§ **Problem requirements**
Print the lines of the data, starting with the first, up to and including the line where "(** The constraint" appears.

----

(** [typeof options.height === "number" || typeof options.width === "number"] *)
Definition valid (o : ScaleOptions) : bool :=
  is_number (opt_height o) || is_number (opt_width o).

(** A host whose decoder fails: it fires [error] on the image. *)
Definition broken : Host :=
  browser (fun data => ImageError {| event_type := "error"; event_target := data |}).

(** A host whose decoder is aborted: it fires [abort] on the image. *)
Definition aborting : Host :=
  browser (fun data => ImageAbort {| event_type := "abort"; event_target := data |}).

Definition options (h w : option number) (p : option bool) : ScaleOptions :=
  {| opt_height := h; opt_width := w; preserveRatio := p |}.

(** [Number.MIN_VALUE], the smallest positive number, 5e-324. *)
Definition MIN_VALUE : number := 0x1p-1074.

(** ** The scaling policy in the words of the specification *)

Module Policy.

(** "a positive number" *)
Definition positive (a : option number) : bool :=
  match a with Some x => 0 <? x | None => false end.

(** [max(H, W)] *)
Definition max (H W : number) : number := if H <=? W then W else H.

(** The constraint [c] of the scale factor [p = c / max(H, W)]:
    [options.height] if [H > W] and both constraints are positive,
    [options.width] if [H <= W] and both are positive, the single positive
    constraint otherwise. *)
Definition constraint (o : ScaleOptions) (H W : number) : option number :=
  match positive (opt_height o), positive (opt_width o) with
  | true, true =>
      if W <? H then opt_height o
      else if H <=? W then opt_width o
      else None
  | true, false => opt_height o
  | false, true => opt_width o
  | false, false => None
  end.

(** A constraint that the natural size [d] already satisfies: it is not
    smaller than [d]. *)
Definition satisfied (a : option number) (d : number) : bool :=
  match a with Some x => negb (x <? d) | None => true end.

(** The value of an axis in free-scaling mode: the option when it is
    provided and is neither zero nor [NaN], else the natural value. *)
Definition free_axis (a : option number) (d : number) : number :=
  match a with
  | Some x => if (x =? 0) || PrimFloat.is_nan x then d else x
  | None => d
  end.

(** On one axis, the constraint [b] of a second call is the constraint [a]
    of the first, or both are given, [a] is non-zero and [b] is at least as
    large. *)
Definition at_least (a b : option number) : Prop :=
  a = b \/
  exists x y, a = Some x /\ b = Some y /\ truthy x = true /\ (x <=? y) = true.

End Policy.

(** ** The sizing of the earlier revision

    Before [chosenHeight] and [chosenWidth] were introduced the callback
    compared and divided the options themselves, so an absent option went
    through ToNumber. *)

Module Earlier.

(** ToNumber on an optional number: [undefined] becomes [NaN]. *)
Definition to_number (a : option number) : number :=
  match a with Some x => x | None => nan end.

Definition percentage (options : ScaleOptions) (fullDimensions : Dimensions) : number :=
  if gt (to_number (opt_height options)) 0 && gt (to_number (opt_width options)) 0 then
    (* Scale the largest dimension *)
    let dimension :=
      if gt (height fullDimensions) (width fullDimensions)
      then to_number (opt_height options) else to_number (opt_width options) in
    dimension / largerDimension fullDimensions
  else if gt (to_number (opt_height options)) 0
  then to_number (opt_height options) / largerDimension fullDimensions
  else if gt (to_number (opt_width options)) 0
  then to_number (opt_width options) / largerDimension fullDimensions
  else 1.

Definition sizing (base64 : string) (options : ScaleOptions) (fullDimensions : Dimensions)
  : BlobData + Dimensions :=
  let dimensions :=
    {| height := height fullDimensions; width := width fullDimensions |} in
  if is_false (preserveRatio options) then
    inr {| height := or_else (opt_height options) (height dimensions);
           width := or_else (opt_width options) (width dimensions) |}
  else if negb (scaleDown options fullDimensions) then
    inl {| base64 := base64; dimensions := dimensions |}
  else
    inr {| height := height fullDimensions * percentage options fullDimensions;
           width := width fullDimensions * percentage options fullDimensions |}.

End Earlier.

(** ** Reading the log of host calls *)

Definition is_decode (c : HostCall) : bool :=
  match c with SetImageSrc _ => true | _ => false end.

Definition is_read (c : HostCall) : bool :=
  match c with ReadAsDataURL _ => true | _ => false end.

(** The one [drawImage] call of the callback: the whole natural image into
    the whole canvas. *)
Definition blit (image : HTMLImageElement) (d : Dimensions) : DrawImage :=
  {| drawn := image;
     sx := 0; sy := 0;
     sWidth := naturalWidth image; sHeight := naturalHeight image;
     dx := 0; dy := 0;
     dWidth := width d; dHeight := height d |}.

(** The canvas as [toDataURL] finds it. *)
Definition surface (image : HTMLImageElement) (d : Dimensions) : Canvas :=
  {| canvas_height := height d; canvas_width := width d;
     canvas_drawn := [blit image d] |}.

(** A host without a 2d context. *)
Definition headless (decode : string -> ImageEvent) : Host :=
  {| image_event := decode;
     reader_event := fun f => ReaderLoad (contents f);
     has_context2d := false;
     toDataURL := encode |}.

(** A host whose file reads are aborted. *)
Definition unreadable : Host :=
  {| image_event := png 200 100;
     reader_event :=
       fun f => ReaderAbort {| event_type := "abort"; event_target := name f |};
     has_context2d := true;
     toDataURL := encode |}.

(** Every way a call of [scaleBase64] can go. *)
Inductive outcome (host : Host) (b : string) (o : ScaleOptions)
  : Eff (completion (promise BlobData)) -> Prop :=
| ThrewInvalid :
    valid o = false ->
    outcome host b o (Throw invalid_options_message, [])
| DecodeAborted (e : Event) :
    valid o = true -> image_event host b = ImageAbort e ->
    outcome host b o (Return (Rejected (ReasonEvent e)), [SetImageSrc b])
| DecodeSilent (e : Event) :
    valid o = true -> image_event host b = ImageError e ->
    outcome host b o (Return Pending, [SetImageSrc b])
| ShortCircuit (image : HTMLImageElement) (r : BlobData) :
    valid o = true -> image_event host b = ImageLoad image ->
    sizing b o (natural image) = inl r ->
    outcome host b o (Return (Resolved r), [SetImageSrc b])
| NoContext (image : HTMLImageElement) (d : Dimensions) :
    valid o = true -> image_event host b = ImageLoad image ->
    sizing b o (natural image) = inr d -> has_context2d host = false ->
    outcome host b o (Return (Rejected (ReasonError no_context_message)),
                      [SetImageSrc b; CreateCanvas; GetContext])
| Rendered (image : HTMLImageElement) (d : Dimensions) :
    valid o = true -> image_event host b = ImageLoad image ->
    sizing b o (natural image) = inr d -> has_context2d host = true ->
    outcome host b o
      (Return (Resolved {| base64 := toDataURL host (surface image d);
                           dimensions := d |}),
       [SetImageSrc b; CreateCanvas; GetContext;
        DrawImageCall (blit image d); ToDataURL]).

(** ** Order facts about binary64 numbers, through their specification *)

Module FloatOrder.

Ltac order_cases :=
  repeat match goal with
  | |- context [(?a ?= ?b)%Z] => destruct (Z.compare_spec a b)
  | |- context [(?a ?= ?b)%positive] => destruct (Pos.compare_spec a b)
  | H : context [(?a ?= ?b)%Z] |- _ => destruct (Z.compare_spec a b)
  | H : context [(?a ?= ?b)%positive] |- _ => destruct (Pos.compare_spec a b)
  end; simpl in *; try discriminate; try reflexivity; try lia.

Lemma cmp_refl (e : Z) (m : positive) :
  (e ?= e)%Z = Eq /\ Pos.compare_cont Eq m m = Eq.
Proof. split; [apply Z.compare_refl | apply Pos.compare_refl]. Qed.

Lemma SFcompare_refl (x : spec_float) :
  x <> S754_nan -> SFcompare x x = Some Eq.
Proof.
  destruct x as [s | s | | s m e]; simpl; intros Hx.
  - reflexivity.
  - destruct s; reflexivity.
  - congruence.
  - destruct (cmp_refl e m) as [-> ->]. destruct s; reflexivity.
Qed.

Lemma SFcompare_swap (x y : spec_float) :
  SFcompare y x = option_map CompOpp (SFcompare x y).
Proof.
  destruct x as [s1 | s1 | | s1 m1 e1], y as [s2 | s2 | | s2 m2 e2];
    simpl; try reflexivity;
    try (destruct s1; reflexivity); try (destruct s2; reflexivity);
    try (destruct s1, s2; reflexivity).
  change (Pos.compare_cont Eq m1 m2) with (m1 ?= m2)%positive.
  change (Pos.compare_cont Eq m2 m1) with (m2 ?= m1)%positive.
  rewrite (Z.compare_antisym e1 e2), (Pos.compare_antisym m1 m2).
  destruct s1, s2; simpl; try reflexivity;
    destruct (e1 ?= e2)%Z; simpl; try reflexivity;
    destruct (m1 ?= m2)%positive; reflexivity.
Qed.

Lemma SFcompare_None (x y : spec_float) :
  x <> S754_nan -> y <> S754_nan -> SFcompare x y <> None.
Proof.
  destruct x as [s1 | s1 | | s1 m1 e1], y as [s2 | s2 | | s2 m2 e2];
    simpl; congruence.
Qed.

----

§ **Response to this task**
(** [typeof options.height === "number" || typeof options.width === "number"] *)
Definition valid (o : ScaleOptions) : bool :=
  is_number (opt_height o) || is_number (opt_width o).

(** A host whose decoder fails: it fires [error] on the image. *)
Definition broken : Host :=
  browser (fun data => ImageError {| event_type := "error"; event_target := data |}).

(** A host whose decoder is aborted: it fires [abort] on the image. *)
Definition aborting : Host :=
  browser (fun data => ImageAbort {| event_type := "abort"; event_target := data |}).

Definition options (h w : option number) (p : option bool) : ScaleOptions :=
  {| opt_height := h; opt_width := w; preserveRatio := p |}.

(** [Number.MIN_VALUE], the smallest positive number, 5e-324. *)
Definition MIN_VALUE : number := 0x1p-1074.

(** ** The scaling policy in the words of the specification *)

Module Policy.

(** "a positive number" *)
Definition positive (a : option number) : bool :=
  match a with Some x => 0 <? x | None => false end.

(** [max(H, W)] *)
Definition max (H W : number) : number := if H <=? W then W else H.

(** The constraint [c] of the scale factor [p = c / max(H, W)]:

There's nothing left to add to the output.